Lemma row_cmp_laws keys : sort_functions keys -> CmpLaws (row_cmp keys).
Proof. intros Hk. apply (proj_laws (heap_tuple keys)). exact (sm_cmp (SM := SM) keys Hk). Qed.

(** A tuple whose first key is cached as computeDatum1 does it. *)
Definition cached (keys : list ScanKeyData) (x : SortTuple MinimalTuple) : Prop := norm x = heap_tuple keys (tuple x).

Lemma cmp_cached keys x y : cached keys x -> cached keys y -> comparetup_heap heap_getattr keys x y = row_cmp keys (tuple x) (tuple y).
Proof. intros Hx Hy. unfold row_cmp. rewrite <- Hx, <- Hy. unfold norm. symmetry. exact (sm_tupindex (SM := SM) keys x y 0 0). Qed.
Lemma sorted_cached keys l : Forall (cached keys) l ->
  sorted (comparetup_heap heap_getattr keys) l -> sorted (row_cmp keys) ((fun t => tuple t) <$> l).
Proof.
  intros Hc Hs. induction Hs as [|x l Hs IH Hx]; [constructor|]. apply Forall_cons in Hc as [Hcx Hc].
  constructor; [by apply IH|]. apply Forall_fmap. apply Forall_forall. intros y Hy.
  rewrite Forall_forall in Hx, Hc. unfold compose, cmp_le. rewrite <- cmp_cached by eauto. by apply Hx.
Qed.

(** The first tuples of [rows] in order, and the discarded ones. *)
Definition keeps_rows (keys : list ScanKeyData) (out D rows : list MinimalTuple) : Prop :=
  out ++ D ≡ₚ rows /\ sorted (row_cmp keys) out /\ forall x y, x ∈ out -> y ∈ D -> (row_cmp keys x y <= 0)%Z.

Lemma tuple_norm (x : SortTuple MinimalTuple) : tuple (norm x) = tuple x.
Proof. by destruct x. Qed.
Lemma keeps_to_rows keys i out D rows :
  keeps (SM := SM) keys out D ((fun t => computeDatum1 heap_getattr keys t i) <$> rows) -> sorted (comparetup_heap heap_getattr keys) out ->
  keeps_rows keys ((fun t => tuple t) <$> out) ((fun t => tuple t) <$> D) rows.
Proof.
  intros [Hp Ho] Hs.
  assert (Hc : Forall (cached keys) (out ++ D)).
  { apply Forall_forall. intros x Hx. assert (Hn : norm x ∈ norm <$> ((fun t => computeDatum1 heap_getattr keys t i) <$> rows)).
    { rewrite <- Hp, <- fmap_app. by apply list_elem_of_fmap_2. }
    apply list_elem_of_fmap in Hn as (y & Hy & (t & -> & _)%list_elem_of_fmap). unfold cached. by rewrite <- (tuple_norm x), Hy, tuple_norm, computeDatum1_tuple, computeDatum1_norm. }
  apply Forall_app in Hc as [HcO HcD]. split_and!.
  - apply (fmap_Permutation (fun t => tuple t)) in Hp. rewrite fmap_app, <- !list_fmap_compose in Hp. unfold compose in Hp.
    assert (He : forall l : list (SortTuple MinimalTuple), (fun x => tuple (norm x)) <$> l = (fun t => tuple t) <$> l).
    { intros l. apply list_fmap_ext. intros j x _. apply tuple_norm. }
    rewrite !He in Hp. rewrite Hp. apply Permutation_refl'. rewrite <- (list_fmap_id rows) at 2. apply list_fmap_ext.
    intros j x _. rewrite tuple_norm. apply computeDatum1_tuple.
  - by apply sorted_cached.
  - intros x y (x' & -> & Hx)%list_elem_of_fmap (y' & -> & Hy)%list_elem_of_fmap. rewrite Forall_forall in HcO, HcD.
    rewrite <- cmp_cached by eauto. by apply Ho.
Qed.
End heap.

*WORK ORDER*
Would you output, from the records above, exactly the run of lines that starts at the line containing "- apply (fmap_Permutation" and ends at the line containing "intros j x _. rewrite", and only that run?

*OUTPUT BELOW*
  - apply (fmap_Permutation (fun t => tuple t)) in Hp. rewrite fmap_app, <- !list_fmap_compose in Hp. unfold compose in Hp.
    assert (He : forall l : list (SortTuple MinimalTuple), (fun x => tuple (norm x)) <$> l = (fun t => tuple t) <$> l).
    { intros l. apply list_fmap_ext. intros j x _. apply tuple_norm. }
    rewrite !He in Hp. rewrite Hp. apply Permutation_refl'. rewrite <- (list_fmap_id rows) at 2. apply list_fmap_ext.
    intros j x _. rewrite tuple_norm. apply computeDatum1_tuple.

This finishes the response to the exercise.